→ Work item:
Reproduce the data below line by line, from its first line to the line with "- destruct (ParseCloudEventsType", both included, and nothing past that point.

BEGIN

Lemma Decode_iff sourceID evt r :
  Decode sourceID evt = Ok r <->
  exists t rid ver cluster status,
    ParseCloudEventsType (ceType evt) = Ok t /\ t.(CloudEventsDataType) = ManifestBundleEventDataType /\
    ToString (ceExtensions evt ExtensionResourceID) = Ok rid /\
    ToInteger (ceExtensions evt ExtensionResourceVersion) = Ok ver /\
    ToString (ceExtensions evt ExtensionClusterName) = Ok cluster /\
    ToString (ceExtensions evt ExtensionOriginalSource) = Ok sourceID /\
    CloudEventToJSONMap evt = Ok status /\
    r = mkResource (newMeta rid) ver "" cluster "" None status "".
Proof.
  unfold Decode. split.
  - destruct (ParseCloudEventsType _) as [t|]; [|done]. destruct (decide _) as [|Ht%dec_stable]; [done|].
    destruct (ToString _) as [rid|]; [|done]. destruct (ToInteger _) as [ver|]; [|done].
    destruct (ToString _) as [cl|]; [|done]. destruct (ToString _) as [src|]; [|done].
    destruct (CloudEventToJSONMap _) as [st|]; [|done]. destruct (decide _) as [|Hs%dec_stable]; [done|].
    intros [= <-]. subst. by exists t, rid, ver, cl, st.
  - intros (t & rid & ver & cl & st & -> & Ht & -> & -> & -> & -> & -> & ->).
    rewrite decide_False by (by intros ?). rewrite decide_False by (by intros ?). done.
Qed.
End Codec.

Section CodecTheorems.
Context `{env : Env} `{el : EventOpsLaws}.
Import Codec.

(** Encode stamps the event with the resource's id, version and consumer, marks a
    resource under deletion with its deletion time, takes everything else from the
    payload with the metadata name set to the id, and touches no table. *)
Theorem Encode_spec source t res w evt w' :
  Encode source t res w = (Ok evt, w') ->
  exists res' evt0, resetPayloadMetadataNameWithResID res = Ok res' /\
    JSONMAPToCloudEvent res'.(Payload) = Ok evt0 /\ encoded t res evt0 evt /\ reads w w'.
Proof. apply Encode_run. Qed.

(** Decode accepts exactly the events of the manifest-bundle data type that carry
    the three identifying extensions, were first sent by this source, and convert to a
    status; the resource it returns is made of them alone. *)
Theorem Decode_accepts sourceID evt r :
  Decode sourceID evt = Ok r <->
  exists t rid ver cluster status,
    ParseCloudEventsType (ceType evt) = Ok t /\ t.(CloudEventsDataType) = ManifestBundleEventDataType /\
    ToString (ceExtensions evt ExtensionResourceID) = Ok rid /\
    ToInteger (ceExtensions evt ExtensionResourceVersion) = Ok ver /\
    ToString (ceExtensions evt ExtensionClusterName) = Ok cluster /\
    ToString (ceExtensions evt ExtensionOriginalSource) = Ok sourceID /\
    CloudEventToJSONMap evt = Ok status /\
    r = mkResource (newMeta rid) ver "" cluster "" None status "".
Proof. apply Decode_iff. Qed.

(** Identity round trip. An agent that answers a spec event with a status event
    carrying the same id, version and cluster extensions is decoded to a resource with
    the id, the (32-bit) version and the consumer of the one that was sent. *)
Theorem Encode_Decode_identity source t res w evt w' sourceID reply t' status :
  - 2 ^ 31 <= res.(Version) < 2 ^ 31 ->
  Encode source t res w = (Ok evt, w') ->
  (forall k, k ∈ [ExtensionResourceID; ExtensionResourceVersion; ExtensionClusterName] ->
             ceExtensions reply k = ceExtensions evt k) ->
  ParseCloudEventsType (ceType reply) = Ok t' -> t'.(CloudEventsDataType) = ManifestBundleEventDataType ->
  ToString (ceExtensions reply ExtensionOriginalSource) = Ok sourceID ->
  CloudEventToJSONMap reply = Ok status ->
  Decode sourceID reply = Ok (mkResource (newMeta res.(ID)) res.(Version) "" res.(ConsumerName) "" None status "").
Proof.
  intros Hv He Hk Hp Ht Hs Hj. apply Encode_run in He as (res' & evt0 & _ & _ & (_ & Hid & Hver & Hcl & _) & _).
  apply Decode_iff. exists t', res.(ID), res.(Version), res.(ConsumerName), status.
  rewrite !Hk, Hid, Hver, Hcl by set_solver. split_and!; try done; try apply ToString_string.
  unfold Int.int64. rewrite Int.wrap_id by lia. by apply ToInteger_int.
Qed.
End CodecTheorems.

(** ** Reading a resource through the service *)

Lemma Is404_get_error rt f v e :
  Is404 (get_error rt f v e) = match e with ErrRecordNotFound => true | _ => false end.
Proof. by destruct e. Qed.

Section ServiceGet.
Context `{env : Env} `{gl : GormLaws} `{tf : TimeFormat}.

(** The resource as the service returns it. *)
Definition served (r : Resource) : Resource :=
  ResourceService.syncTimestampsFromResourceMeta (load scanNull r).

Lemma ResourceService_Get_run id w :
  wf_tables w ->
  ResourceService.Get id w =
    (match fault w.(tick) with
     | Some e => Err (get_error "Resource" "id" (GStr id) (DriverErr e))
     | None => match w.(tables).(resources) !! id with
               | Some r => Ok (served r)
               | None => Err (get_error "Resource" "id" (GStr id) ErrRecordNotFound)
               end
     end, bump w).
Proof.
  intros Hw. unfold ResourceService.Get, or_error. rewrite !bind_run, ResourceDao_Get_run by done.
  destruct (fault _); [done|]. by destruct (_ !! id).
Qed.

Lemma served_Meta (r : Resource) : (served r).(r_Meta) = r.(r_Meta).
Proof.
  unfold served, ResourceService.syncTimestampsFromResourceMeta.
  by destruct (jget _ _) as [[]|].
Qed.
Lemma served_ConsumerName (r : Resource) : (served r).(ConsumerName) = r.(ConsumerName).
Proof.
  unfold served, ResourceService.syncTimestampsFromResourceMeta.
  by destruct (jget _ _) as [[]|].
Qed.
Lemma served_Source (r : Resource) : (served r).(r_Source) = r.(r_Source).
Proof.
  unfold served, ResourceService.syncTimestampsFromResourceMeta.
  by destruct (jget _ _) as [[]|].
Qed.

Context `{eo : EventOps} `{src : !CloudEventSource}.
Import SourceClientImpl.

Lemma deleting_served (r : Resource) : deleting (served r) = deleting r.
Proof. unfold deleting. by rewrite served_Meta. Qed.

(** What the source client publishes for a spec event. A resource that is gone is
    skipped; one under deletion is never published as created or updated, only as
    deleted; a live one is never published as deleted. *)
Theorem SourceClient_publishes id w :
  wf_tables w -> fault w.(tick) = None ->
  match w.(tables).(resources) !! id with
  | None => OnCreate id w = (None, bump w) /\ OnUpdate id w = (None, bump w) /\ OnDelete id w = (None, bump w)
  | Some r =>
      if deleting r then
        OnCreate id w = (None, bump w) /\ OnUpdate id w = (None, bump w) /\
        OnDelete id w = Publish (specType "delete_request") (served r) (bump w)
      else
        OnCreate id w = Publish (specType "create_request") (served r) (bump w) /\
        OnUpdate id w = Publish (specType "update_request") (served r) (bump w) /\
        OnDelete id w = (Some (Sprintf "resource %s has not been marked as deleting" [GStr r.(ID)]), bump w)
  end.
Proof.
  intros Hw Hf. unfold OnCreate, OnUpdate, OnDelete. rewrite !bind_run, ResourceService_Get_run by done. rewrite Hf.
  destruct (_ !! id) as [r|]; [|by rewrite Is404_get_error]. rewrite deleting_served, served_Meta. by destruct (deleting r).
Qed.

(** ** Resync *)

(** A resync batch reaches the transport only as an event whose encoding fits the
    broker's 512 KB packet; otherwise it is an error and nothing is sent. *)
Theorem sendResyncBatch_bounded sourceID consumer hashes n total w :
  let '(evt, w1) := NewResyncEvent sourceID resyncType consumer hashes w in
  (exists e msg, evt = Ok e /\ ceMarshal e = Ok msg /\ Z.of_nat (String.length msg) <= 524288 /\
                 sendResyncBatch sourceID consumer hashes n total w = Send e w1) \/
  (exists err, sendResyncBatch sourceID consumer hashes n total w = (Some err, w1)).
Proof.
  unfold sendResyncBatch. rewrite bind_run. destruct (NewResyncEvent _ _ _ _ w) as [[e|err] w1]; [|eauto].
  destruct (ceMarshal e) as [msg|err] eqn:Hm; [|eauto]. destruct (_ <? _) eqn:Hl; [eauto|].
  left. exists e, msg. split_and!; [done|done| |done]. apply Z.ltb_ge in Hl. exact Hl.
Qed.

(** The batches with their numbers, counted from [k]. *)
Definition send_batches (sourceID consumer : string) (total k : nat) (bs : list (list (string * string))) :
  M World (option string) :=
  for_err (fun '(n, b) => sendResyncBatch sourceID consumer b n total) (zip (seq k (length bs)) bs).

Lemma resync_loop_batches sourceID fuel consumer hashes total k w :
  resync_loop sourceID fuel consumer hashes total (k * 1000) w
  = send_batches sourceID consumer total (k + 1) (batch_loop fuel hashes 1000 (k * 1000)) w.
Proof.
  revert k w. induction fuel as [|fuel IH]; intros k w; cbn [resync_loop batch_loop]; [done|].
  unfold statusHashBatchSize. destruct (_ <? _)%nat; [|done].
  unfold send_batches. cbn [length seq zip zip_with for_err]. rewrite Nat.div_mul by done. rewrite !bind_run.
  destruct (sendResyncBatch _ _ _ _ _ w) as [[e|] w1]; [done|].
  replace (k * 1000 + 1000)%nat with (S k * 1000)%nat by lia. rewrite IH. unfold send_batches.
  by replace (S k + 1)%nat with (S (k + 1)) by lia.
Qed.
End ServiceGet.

END

→ Exercise output:
Lemma Decode_iff sourceID evt r :
  Decode sourceID evt = Ok r <->
  exists t rid ver cluster status,
    ParseCloudEventsType (ceType evt) = Ok t /\ t.(CloudEventsDataType) = ManifestBundleEventDataType /\
    ToString (ceExtensions evt ExtensionResourceID) = Ok rid /\
    ToInteger (ceExtensions evt ExtensionResourceVersion) = Ok ver /\
    ToString (ceExtensions evt ExtensionClusterName) = Ok cluster /\
    ToString (ceExtensions evt ExtensionOriginalSource) = Ok sourceID /\
    CloudEventToJSONMap evt = Ok status /\
    r = mkResource (newMeta rid) ver "" cluster "" None status "".
Proof.
  unfold Decode. split.
  - destruct (ParseCloudEventsType _) as [t|]; [|done]. destruct (decide _) as [|Ht%dec_stable]; [done|].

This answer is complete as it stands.